The great news is it's very possible to bring on someone to take over handling all of these messages. We have a guide you can follow on how to hire an email virtual assistant or you can book a discovery call with us if you want to bring on one of our trained, ready-to-begin Inbox Managers.

It may be helpful to review your current inbound message flow, and ask yourself the following questions:

  1. Should you be the person answering these questions?
  2. Is it the highest use of your time?
  3. What would you be doing instead if you were not the person in charge of customer support?
  4. How much extra income could you generate if you were not doing customer support?
  5. Is it realistic that someone who went through a training process could provide customer service as good, or even better, than you do now?

Grow Your Team And Support More Channels

Bringing in additional clients may not necessarily grow your business if you cannot retain them. 

Happy customers are returning customers, and an established customer service channel is your best customer retention strategy. 
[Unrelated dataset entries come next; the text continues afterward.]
Lemma store_room size l t : has_room size l → store size l t = Done (l ++ [t]).
Proof. unfold has_room, store. intros. rewrite (proj2 (Nat.ltb_lt _ _)); [done|lia]. Qed.

Lemma grown_room size l :
  (length l + 1 <= size)%nat → has_room (if (size <=? length l + 1)%nat then size * 2 else size) l.
Proof. unfold has_room. intros. destruct (Nat.leb_spec size (length l + 1)); lia. Qed.

(** what the loop does for a statement that is read *)
Lemma scan_loop_step fuel f line size l t r :
  f ≠ [] → has_room size l → scan_statement f = Some (t, r) →
  ∃ size', has_room size' (l ++ from_option (λ c, [Token line c]) [] t) ∧
    scan_file_loop (S fuel) f line size l =
    scan_file_loop fuel r (line + 1) size' (l ++ from_option (λ c, [Token line c]) [] t).
Proof.
  intros Hf Hr Hs. destruct f as [|c f]; [done|]. cbn [scan_file_loop]. rewrite Hs.
  destruct t as [t|]; cbn [from_option].
  - rewrite store_room by done. rewrite Done_bind. eexists. split; [|reflexivity].
    apply grown_room. rewrite length_app. unfold has_room in Hr. simpl. lia.
  - rewrite app_nil_r, Done_bind. eexists. split; [|reflexivity]. apply grown_room. unfold has_room in Hr. lia.
Qed.

Lemma scan_loop_total fuel f line size l :
  (length f <= fuel)%nat → has_room size l →
  ∃ r, scan_file_loop fuel f line size l = Done r ∧ (∀ l' size', r = Some (l', size') → has_room size' l').
Proof.
  revert f line size l. induction fuel as [|fuel IH]; intros f line size l Hlen Hr.
  { destruct f; [|simpl in Hlen; lia]. eexists. split; [done|]. by intros ?? [= <- <-]. }
  destruct f as [|c f]. { eexists. split; [done|]. by intros ?? [= <- <-]. }
  destruct (scan_statement (c :: f)) as [[t r]|] eqn:Es.
  - pose proof (length_statement (c :: f) t r ltac:(done) Es).
    destruct (scan_loop_step fuel (c :: f) line size l t r) as (size' & Hr' & ->); [done..|].
    apply IH; [simpl in *; lia|done].
  - exists None. split; [|done]. cbn [scan_file_loop]. by rewrite Es.
Qed.

(** ** Lines *)

Definition blanks (b : list Z) : Prop := Forall (λ c, isblank c = true) b.
(** the end of the line: of the file, or a newline *)
Definition eol (s : list Z) : Prop := s = [] ∨ ∃ r, s = NEWLINE :: r.
(** starts with no blank *)
Definition starts (s : list Z) : Prop := isblank (headc s) = false.

(** a value is written as it is or in quotes *)
Inductive value_text : Type := Plain (v : list Z) | Quoted (q : Z) (v : list Z).
Definition value_of (t : value_text) : list Z := match t with Plain v | Quoted _ v => v end.
Definition value_bytes (t : value_text) : list Z := match t with Plain v => v | Quoted q v => q :: v ++ [q] end.
Definition value_char (c : Z) : Prop := c ≠ NEWLINE ∧ c ≠ 0.
Definition value_ok (t : value_text) : Prop :=
  match t with
  | Plain v => Forall value_char v ∧ starts v ∧ isblank (default 0 (last v)) = false ∧ headc v ≠ 34 ∧ headc v ≠ 39
  | Quoted q v => (q = 34 ∨ q = 39) ∧ Forall (λ c, value_char c ∧ c ≠ q) v
  end.

(** a line, with its blanks *)
Inductive line : Type :=
  | Empty
  | Comment (text : list Z)
  | Section_ (name : list Z)
  | Menu (name : list Z)
  | Assign (keyword : scan_keyword_id) (sp1 sp2 : list Z) (value : value_text)
  | Position (digits sp1 sp2 : list Z) (value : value_text)
  | Only.
Record config_line : Type := Line { l_indent : list Z; l_what : line; l_trail : list Z }.

(** [scan_keyword_name]; the keywords that are given alone have none here *)
Definition keyword_bytes (k : scan_keyword_id) : list Z :=
  from_option fst [] (list_find (λ p, p.2 = k) keyword_list ≫= λ p, Some p.2).

Definition line_bytes (l : line) : list Z :=
  match l with
  | Empty => []
  | Comment text => 35 :: text
  | Section_ name => 91 :: name ++ [93]
  | Menu name => 58 :: name
  | Assign k sp1 sp2 v => keyword_bytes k ++ sp1 ++ 61 :: sp2 ++ value_bytes v
  | Position d sp1 sp2 v => d ++ sp1 ++ 61 :: sp2 ++ value_bytes v
  | Only => bytes_of_string "defaultauto"
  end.
Definition line_content (l : line) : option scan_content :=
  match l with
  | Empty | Comment _ => None
  | Section_ name => Some (section_heading name)
  | Menu name => Some (menu_heading name)
  | Assign k _ _ v => Some (keyword_assignment k (value_of v))
  | Position d _ _ v => Some (number_assignment (digits_val 0 d) (value_of v))
  | Only => Some (keyword_only scan_keyword_defaultauto)
  end.
Definition line_ok (l : line) : Prop :=
  match l with
  | Empty => True
  | Comment text => Forall (.≠ NEWLINE) text
  | Section_ name => name ≠ [] ∧ Forall (λ c, isgraph c = true ∧ c ≠ 93) name
  | Menu name => name ≠ [] ∧ Forall (λ c, isalnum c = true) name
  | Assign k sp1 sp2 v => k ≠ scan_keyword_defaultauto ∧ blanks sp1 ∧ blanks sp2 ∧ value_ok v
  | Position d sp1 sp2 v =>
      d ≠ [] ∧ Forall (λ c, isdigit c = true) d ∧ digits_val 0 d < 2 ^ 31 ∧ blanks sp1 ∧ blanks sp2 ∧ value_ok v
  | Only => True
  end.
Definition config_line_ok (l : config_line) : Prop := blanks (l_indent l) ∧ line_ok (l_what l) ∧ blanks (l_trail l).
Definition config_line_bytes (l : config_line) : list Z := l_indent l ++ line_bytes (l_what l) ++ l_trail l.

(** the lines with newlines between them *)
Fixpoint config_text (ls : list config_line) : list Z :=
  match ls with
  | [] => []
  | [l] => config_line_bytes l
  | l :: ls => config_line_bytes l ++ NEWLINE :: config_text ls
  end.
(** the tokens of the lines, numbered from [n] on *)
Fixpoint config_tokens (n : Z) (ls : list config_line) : list scan_token :=
  match ls with
  | [] => []
  | l :: ls => from_option (λ c, [Token n c]) [] (line_content (l_what l)) ++ config_tokens (n + 1) ls
  end.

(** *** Pieces of a line *)

Lemma skip_blanks_app b s : blanks b → skip_blanks (b ++ s) = skip_blanks s.
Proof. induction 1 as [|c b Hc _ IH]; [done|]. simpl. by rewrite Hc. Qed.
Lemma skip_blanks_starts s : starts s → skip_blanks s = s.
Proof. destruct s as [|c s]; [done|]. unfold starts. simpl. by intros ->. Qed.
Lemma skip_trailing_app b s : blanks b → eol s → skip_trailing_blanks (b ++ s) = Some (drop 1 s).
Proof.
  induction 1 as [|c b Hc _ IH]; intros Hs; [by destruct Hs as [->|[r ->]]|]. simpl.
  destruct (Z.eqb_spec c NEWLINE) as [->|]; [done|]. rewrite Hc. simpl. by apply IH.
Qed.
Lemma eol_starts s : eol s → starts s.
Proof. by intros [->|[r ->]]. Qed.
Lemma starts_app s t : starts s → starts t → starts (s ++ t).
Proof. destruct s; [done|]. by unfold starts. Qed.
Lemma blank_cases c : isblank c = true → c = 32 ∨ c = 9.
Proof. unfold isblank. lia. Qed.

Lemma section_name_app n r :
  Forall (λ c, isgraph c = true ∧ c ≠ 93) n → section_name (n ++ 93 :: r) = Some (n, r).
Proof.
  induction 1 as [|c n [Hc Hne] _ IH]; [done|]. simpl.
  destruct (Z.eqb_spec c 93); [done|]. destruct (Z.eqb_spec c NEWLINE) as [->|]; [done|].
  assert (isalnum c || ispunct c = true) as ->.
  { unfold ispunct. unfold isgraph in Hc. rewrite Hc. by destruct (isalnum c). }
  simpl. by rewrite IH.
Qed.
Lemma menu_name_app n b s :
  Forall (λ c, isalnum c = true) n → blanks b → eol s → menu_name (n ++ b ++ s) = Some (n, b ++ s).
Proof.
  intros Hn Hb Hs. induction Hn as [|c n Hc _ IH]; simpl.
  - destruct Hb as [|c b Hc _]; simpl; [by destruct Hs as [->|[r ->]]|].
    rewrite Hc. by destruct (blank_cases _ Hc) as [-> | ->].
  - unfold NEWLINE. destruct (Z.eqb_spec c 10) as [->|]; [done|].
    destruct (isblank c) eqn:Eb; [by destruct (blank_cases _ Eb) as [-> | ->]|].
    rewrite Hc. simpl. by rewrite IH.
Qed.

Lemma last_nonspace_blanks b i last : blanks b → last_nonspace b i last = last.
Proof. intros Hb. revert i. induction Hb as [|c b Hc _ IH]; intros i; [done|]. simpl. by rewrite Hc. Qed.
Lemma last_nonspace_app v c b i last :
  isblank c = false → blanks b → last_nonspace (v ++ c :: b) i last = Some (i + length v)%nat.
Proof.
  intros Hc Hb. revert i last. induction v as [|x v IH]; intros i last; simpl.
  - rewrite Hc. simpl. rewrite last_nonspace_blanks by done. f_equal. lia.
  - rewrite IH. f_equal. lia.
Qed.
Lemma trim_blanks_app v b : v ≠ [] → isblank (default 0 (last v)) = false → blanks b → trim_blanks (v ++ b) = v.
Proof.
  intros Hv Hl Hb. destruct (exists_last Hv) as (v' & c & ->). rewrite last_snoc in Hl. simpl in Hl.
  unfold trim_blanks. rewrite <- app_assoc. simpl. rewrite last_nonspace_app by done. simpl.
  replace (S (length v')) with (length (v' ++ [c])) by (rewrite length_app; simpl; lia).
  change (v' ++ c :: b) with (v' ++ [c] ++ b). rewrite app_assoc, take_app_length. done.
Qed.
Lemma value_chars_app q v s :
  Forall (λ c, c ≠ NEWLINE ∧ (q ≠ 0 → c ≠ q)) v → (eol s ∨ (q ≠ 0 ∧ ∃ r, s = q :: r)) → value_chars q (v ++ s) = (v, s).
Proof.
  intros Hv Hs. induction Hv as [|c v [Hc Hq] _ IH]; simpl.
  - destruct Hs as [[->|[r ->]]|[Hq [r ->]]]; [done..|]. simpl.
    rewrite Z.eqb_refl. case_match; [done|]. by destruct (Z.eqb_spec q 0).
  - rewrite (proj2 (Z.eqb_neq _ _) Hc).
    destruct (Z.eqb_spec q 0) as [->|Hne]; simpl; [by rewrite IH|].
    specialize (Hq Hne). rewrite (proj2 (Z.eqb_neq _ _) Hq). by rewrite IH.
Qed.
Lemma cstr_value v : Forall value_char v → cstr v = v.
Proof. intros H. apply cstr_no_nul. eapply Forall_impl; [exact H|]. by intros c [_ ?]. Qed.
Lemma blank_value b : blanks b → Forall (λ c, c ≠ NEWLINE ∧ (0 ≠ 0 → c ≠ 0)) b.
Proof. intros Hb. eapply Forall_impl; [exact Hb|]. intros c Hc. split; [|done]. by intros ->. Qed.

(** *** Assignments *)

Lemma value_string_plain v trail s :
  value_ok (Plain v) → blanks trail → eol s →
  ∃ r, scan_value_string (skip_blanks (v ++ trail ++ s)) = Some (v, r) ∧ skip_trailing_blanks r = Some (drop 1 s).
Proof.
  intros (Hv & Hst & Hl & H1 & H2) Ht Hs. exists s. split; [|apply (skip_trailing_app [] s); [constructor|done]].
  destruct v as [|c v].
  { rewrite app_nil_l, skip_blanks_app, skip_blanks_starts by (try done; by apply eol_starts).
    destruct Hs as [->|[r ->]]; done. }
  rewrite skip_blanks_starts by done. unfold scan_value_string. cbv zeta.
  assert (misc_get_char ((c :: v) ++ trail ++ s) 0 = c) as -> by done. simpl in H1, H2.
  rewrite (proj2 (Z.eqb_neq _ _) H1), (proj2 (Z.eqb_neq _ _) H2).
  cbn [orb]. change (0 =? 0) with true. cbn iota.
  assert (value_chars 0 ((c :: v) ++ trail ++ s) = ((c :: v) ++ trail, s)) as ->.
  { rewrite app_assoc. apply value_chars_app; [|by left]. apply Forall_app. split; [|by apply blank_value].
    eapply Forall_impl; [exact Hv|]. by intros x [? _]. }
  rewrite trim_blanks_app by done. by rewrite cstr_value.
Qed.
It's a beautiful cycle - when you hand off customer service to one person, you'll spend more time growing your business. Then, your customer service department will retain the new clients you bring in, and your business will continue to grow. 

As a result of this, you'll find you need to support more customer service channels.

Your first hire is the most critical - they will become the gatekeeper of all the customer service knowledge inside your head, and train all your additional hires. 

As your customer service team grows, your ability to be available 24/7/365  (without the risk of burnout) does too. 

It's not just millennials and "zoomers" who prefer digital options to communicate. Older generational preference leans towards multi-channel customer service capability. You need to be able to meet your customers wherever they are, however they want to get in touch with you, in order to grow.

As your customer service department grows, here are some things to keep in mind: 

  • Establish the customer service metrics that matter to you 
  • Create SOPs (Standard Operating Procedure - a document to guide others) to keep information and templates organized
  • Master the tools you already have before you purchase new ones

Start With One Person 

If you're feeling overwhelmed by all the questions, comments and customer service queries flowing at you, one of the smartest things you can do is to hire help

Start with one person who is reliable, trustworthy and emotionally intelligent.

If possible, we also recommend starting with one platform - email - and expand from there as you feel confident in your team.

If you would like to bypass the recruiting, vetting and training phases of your outsourcing, you can apply to partner with one of our Inbox Managers by booking a call here.

Our Inbox Managers are trusted by clients in various industries to handle customer service requests with care and diligence. 

Our team is familiar with most helpdesk platforms, and also have the capacity to handle the entire helpdesk setup process for you when the times comes for you to grow beyond email. 

Customer service has quickly become the hallmark of a good company, and outsourcing this role can help you maintain excellent standards while focusing more of your time on growing your business.